Across the Eastside as a whole, home prices rose slightly over last year, to $900,000. In the past months, prices have slid from a springtime high of $950,000.

Meanwhile, brokers said they’re beginning to notice a new class of buyers coming to the local condo market, which is concentrated in Seattle and the Eastside.

Closed condo sales on the Eastside spiked by almost 30% last month, as prices there took a 5.9% year-over-year dip, to $480,000. In Seattle, condo sales remained steady. Prices slid by 3.2% over last year, to $460,000.

The newcomers are “jet-setters and investors,” on the hunt for pieds-à-terre and moneymaking opportunities in a market they believe is undervalued, said John Deely, principal managing broker at Coldwell Banker Bain Seattle.

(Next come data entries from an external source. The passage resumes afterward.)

(** * AquaEngineering/os: TLSF heap, heap facade, tick source and timer scheduler

    A shallow embedding of [OS/os_tlsf.c], [OS/os_mem.c], [OS/os_hal_tick.c]
    and [OS/os_timer.c] for a 32-bit little-endian target (a [size_t] and a
    pointer are both four bytes wide), together with the properties the specification
    states about them. *)

From Stdlib Require Import ZArith List Bool Lia.
Import ListNotations.
Open Scope Z_scope.

(** ** 32-bit machine arithmetic *)

Module Word.

Definition modulus : Z := 2 ^ 32.

(** Wrap-around of an [unsigned int] / [size_t] / [uint32_t] result. *)
Definition u32 (z : Z) : Z := z mod modulus.

(** [tlsf_cast(int, x)]: reinterpret a 32-bit pattern as a signed [int]. *)
Definition to_int (z : Z) : Z :=
  let w := u32 z in if w <? 2 ^ 31 then w else w - modulus.

Definition add (a b : Z) : Z := u32 (a + b).
Definition sub (a b : Z) : Z := u32 (a - b).
Definition not32 (a : Z) : Z := u32 (Z.lnot a).
Definition shl (a n : Z) : Z := u32 (Z.shiftl a n).
Definition shr (a n : Z) : Z := Z.shiftr a n.

(** [__builtin_clz] on a non-zero 32-bit word. *)
Definition builtin_clz (w : Z) : Z := 31 - Z.log2 w.

(** [__builtin_ffs]: one plus the index of the least significant set bit,
    zero when no bit is set. *)
Fixpoint ffs_scan (n : nat) (i : Z) (w : Z) : Z :=
  match n with
  | O => 0
  | S n' => if Z.testbit w i then i + 1 else ffs_scan n' (i + 1) w
  end.

Definition builtin_ffs (w : Z) : Z := ffs_scan 32 0 w.

End Word.

(** ** Byte-addressed memory

    The memory visible to the allocator is one buffer of bytes starting at
    an absolute address [mem_base].  Any access outside the buffer, and any
    32-bit access at an address that is not a multiple of four, is undefined
    behaviour in the source and a [Fault] here.  [Diverge] marks a loop that
    has not finished within the fuel it was given. *)

Module Memory.

Record memory : Type := mkMem { mem_base : Z; mem_bytes : list Z }.

Definition mem_size (m : memory) : Z := Z.of_nat (length (mem_bytes m)).

Definition in_bounds (m : memory) (a n : Z) : bool :=
  (mem_base m <=? a) && (a + n <=? mem_base m + mem_size m).

Fixpoint upd (l : list Z) (i : nat) (v : Z) : list Z :=
  match l, i with
  | [], _ => []
  | _ :: t, O => v :: t
  | h :: t, S i' => h :: upd t i' v
  end.

Definition byte_at (m : memory) (a : Z) : Z :=
  nth (Z.to_nat (a - mem_base m)) (mem_bytes m) 0 mod 256.

Definition set_byte (m : memory) (a v : Z) : memory :=
  mkMem (mem_base m) (upd (mem_bytes m) (Z.to_nat (a - mem_base m)) (v mod 256)).

Inductive res (A : Type) : Type :=
| Done (a : A) (m : memory)
| Fault
| Diverge.
Arguments Done {A} a m.
Arguments Fault {A}.
Arguments Diverge {A}.

Definition M (A : Type) : Type := memory -> res A.

Definition ret {A} (a : A) : M A := fun m => Done a m.
Definition bind {A B} (c : M A) (k : A -> M B) : M B :=
  fun m => match c m with
           | Done a m' => k a m'
           | Fault => Fault
           | Diverge => Diverge
           end.
Definition fault {A} : M A := fun _ => Fault.
Definition diverge {A} : M A := fun _ => Diverge.

Declare Scope mem_scope.
Delimit Scope mem_scope with mem.
Notation "x <- c ;; k" := (bind c (fun x => k))
  (at level 61, c at next level, right associativity) : mem_scope.
Notation "' pat <- c ;; k" := (bind c (fun x => match x with pat => k end))
  (at level 61, pat pattern, c at next level, right associativity) : mem_scope.
Notation "c ;;; k" := (bind c (fun _ => k))
  (at level 61, right associativity) : mem_scope.
Open Scope mem_scope.

Definition load8 (a : Z) : M Z :=
  fun m => if in_bounds m a 1 then Done (byte_at m a) m else Fault.

Definition store8 (a v : Z) : M unit :=
  fun m => if in_bounds m a 1 then Done tt (set_byte m a v) else Fault.

(** A little-endian 32-bit load or store at a four-aligned address. *)
Definition load32 (a : Z) : M Z :=
  fun m =>
    if (a mod 4 =? 0) && in_bounds m a 4 then
      Done (byte_at m a + 2 ^ 8 * byte_at m (a + 1)
            + 2 ^ 16 * byte_at m (a + 2) + 2 ^ 24 * byte_at m (a + 3)) m
    else Fault.

Definition store32 (a v : Z) : M unit :=
  fun m =>
    if (a mod 4 =? 0) && in_bounds m a 4 then
      Done tt (set_byte (set_byte (set_byte (set_byte m a v)
                 (a + 1) (v / 2 ^ 8)) (a + 2) (v / 2 ^ 16)) (a + 3) (v / 2 ^ 24))
    else Fault.

(** A buffer of [n] zero bytes at address [base]. *)
Definition zeroed (base : Z) (n : nat) : memory := mkMem base (repeat 0 n).

End Memory.

(** ** Copy routines of the heap facade ([os_mem.c]) *)

Module Copy.
Import Memory.

Definition ALIGN_MASK : Z := 3.

(** [COPY8]: [*d8 = *s8; d8++; s8++;] *)
Definition COPY8 (d8 s8 : Z) : M (Z * Z) :=
  v <- load8 s8 ;; store8 d8 v ;;; ret (d8 + 1, s8 + 1).

(** [COPY32]: [*d32 = *s32; d32++; s32++;] *)
Definition COPY32 (d32 s32 : Z) : M (Z * Z) :=
  v <- load32 s32 ;; store32 d32 v ;;; ret (d32 + 4, s32 + 4).

(** [n] textual repetitions of a copy macro ([REPEAT8] and its nestings). *)
Fixpoint REPEAT (n : nat) (step : Z -> Z -> M (Z * Z)) (d s : Z) : M (Z * Z) :=
  match n with
  | O => ret (d, s)
  | S n' => '(d', s') <- step d s ;; REPEAT n' step d' s'
  end.

(** [while(len > bound) { body; len -= chunk; }]; the fuel is the initial
    [len], which the loop cannot outlast. *)
Fixpoint while_gt (fuel : nat) (bound chunk : Z) (body : Z -> Z -> M (Z * Z))
         (d s len : Z) : M (Z * Z * Z) :=
  match fuel with
  | O => ret (d, s, len)
  | S fuel' =>
      if bound <? len then
        '(d', s') <- body d s ;;
        while_gt fuel' bound chunk body d' s' (len - chunk)
      else ret (d, s, len)
  end.

(** [while(d_align && len) { COPY8; d_align--; len--; }] *)
Fixpoint align_loop (fuel : nat) (d s d_align len : Z) : M (Z * Z * Z) :=
  match fuel with
  | O => ret (d, s, len)
  | S fuel' =>
      if negb (d_align =? 0) && negb (len =? 0) then
        '(d', s') <- COPY8 d s ;;
        align_loop fuel' d' s' (d_align - 1) (len - 1)
      else ret (d, s, len)
  end.

Definition os_memcpy (dst src len : Z) : M Z :=
  let d8 := dst in
  let s8 := src in
  let d_align := Z.land d8 ALIGN_MASK in
  let s_align := Z.land s8 ALIGN_MASK in
  if negb (s_align =? d_align) then
    '(d8, s8, len) <- while_gt (Z.to_nat len) 32 32 (REPEAT 32 COPY8) d8 s8 len ;;
    '(_, _, _) <- while_gt (Z.to_nat len) 0 1 COPY8 d8 s8 len ;;
    ret dst
  else
    '(d8, s8, len) <-
      (if negb (d_align =? 0) then
         align_loop 4 d8 s8 (ALIGN_MASK + 1 - d_align) len
       else ret (d8, s8, len)) ;;
    '(d32, s32, len) <- while_gt (Z.to_nat len) 32 32 (REPEAT 8 COPY32) d8 s8 len ;;
    '(d32, s32, len) <- while_gt (Z.to_nat len) 4 4 COPY32 d32 s32 len ;;
    '(_, _, _) <- while_gt (Z.to_nat len) 0 1 COPY8 d32 s32 len ;;
    ret dst.

(** [os_memcpy_small]: the byte-only loop. *)
Definition os_memcpy_small (dst src len : Z) : M Z :=
  '(_, _, _) <- while_gt (Z.to_nat len) 0 1 COPY8 dst src len ;;
  ret dst.

(** The naive reference copy: byte [i] of the source goes to byte [i] of
    the destination, for [i] from [0] upwards. *)
Fixpoint naive_copy (n : nat) (d s : Z) : M unit :=
  match n with
  | O => ret tt
  | S n' => v <- load8 s ;; store8 d v ;;; naive_copy n' (d + 1) (s + 1)
  end.


(** [SET8(x)]: [*d8 = x; d8++;] and [SET32(x)]: [*d32 = x; d32++;] *)
Definition SET8 (x d8 : Z) : M Z := store8 d8 x ;;; ret (d8 + 1).
Definition SET32 (x d32 : Z) : M Z := store32 d32 x ;;; ret (d32 + 4).

Fixpoint REPEAT_SET (n : nat) (step : Z -> M Z) (d : Z) : M Z :=
  match n with
  | O => ret d
  | S n' => d' <- step d ;; REPEAT_SET n' step d'
  end.

(** [while(len > bound) { body; len -= chunk; }] for the set routines. *)
Fixpoint set_while_gt (fuel : nat) (bound chunk : Z) (body : Z -> M Z)
         (d len : Z) : M (Z * Z) :=
  match fuel with
  | O => ret (d, len)
  | S fuel' =>
      if bound <? len then
        d' <- body d ;;
        set_while_gt fuel' bound chunk body d' (len - chunk)
      else ret (d, len)
  end.

(** [while(d_align && len) { SET8(v); len--; d_align--; }] *)
Fixpoint set_align_loop (fuel : nat) (v d d_align len : Z) : M (Z * Z) :=
  match fuel with
  | O => ret (d, len)
  | S fuel' =>
      if negb (d_align =? 0) && negb (len =? 0) then
        d' <- SET8 v d ;;
        set_align_loop fuel' v d' (d_align - 1) (len - 1)
      else ret (d, len)
  end.

(** The common shape of [os_memset], [os_memset_00] and [os_memset_ff]:
    bytes [v8] up to a word boundary, words [v32] in chunks of 32 bytes and
    then singly, bytes [v8] for the rest. *)
Definition set_bytes_then_words (v8 v32 dst len : Z) : M unit :=
  let d8 := dst in
  let d_align := Z.land d8 ALIGN_MASK in
  '(d8, len) <-
    (if negb (d_align =? 0) then
       set_align_loop 4 v8 d8 (ALIGN_MASK + 1 - d_align) len
     else ret (d8, len)) ;;
  '(d32, len) <- set_while_gt (Z.to_nat len) 32 32 (REPEAT_SET 8 (SET32 v32)) d8 len ;;
  '(d32, len) <- set_while_gt (Z.to_nat len) 4 4 (SET32 v32) d32 len ;;
  '(_, _) <- set_while_gt (Z.to_nat len) 0 1 (SET8 v8) d32 len ;;
  ret tt.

“Seattle is becoming one of those destination places for that lifestyle,” he said, particularly for people from California tired of wildfires and a state income tax. 

Migration away from Seattle continued to crimp inventory and drive up prices in Pierce, Kitsap and Thurston counties. Among those counties, Kitsap saw the largest year-over-year price gain, 16.7%, to $385,000. Thurston County followed with an increase of 11.1%, to $349,000; prices in Pierce County rose 10.15%, to $379,950.

The cramped south Puget Sound market spells pain for first-time buyers, who can find it difficult to compete with transplants from Seattle trading down, said James Young, director of the Washington Center for Real Estate Research.

While in general, November saw plenty of buyers competing for sparse inventory, that may not be the picture as the year turns. Brokers pointed to upcoming developments that could start making sellers “a little bit anxious,” said Jeff Strand, a broker at Queen Anne Real Estate — including political uncertainty from impeachment proceedings and the presidential election. Mortgage rates, too, are eventually bound to increase from near-record lows.

Going forward, he said, “sellers may be willing to come down a little bit on their asking price. They’re looking to the future: Am I going to be able to sell next year?”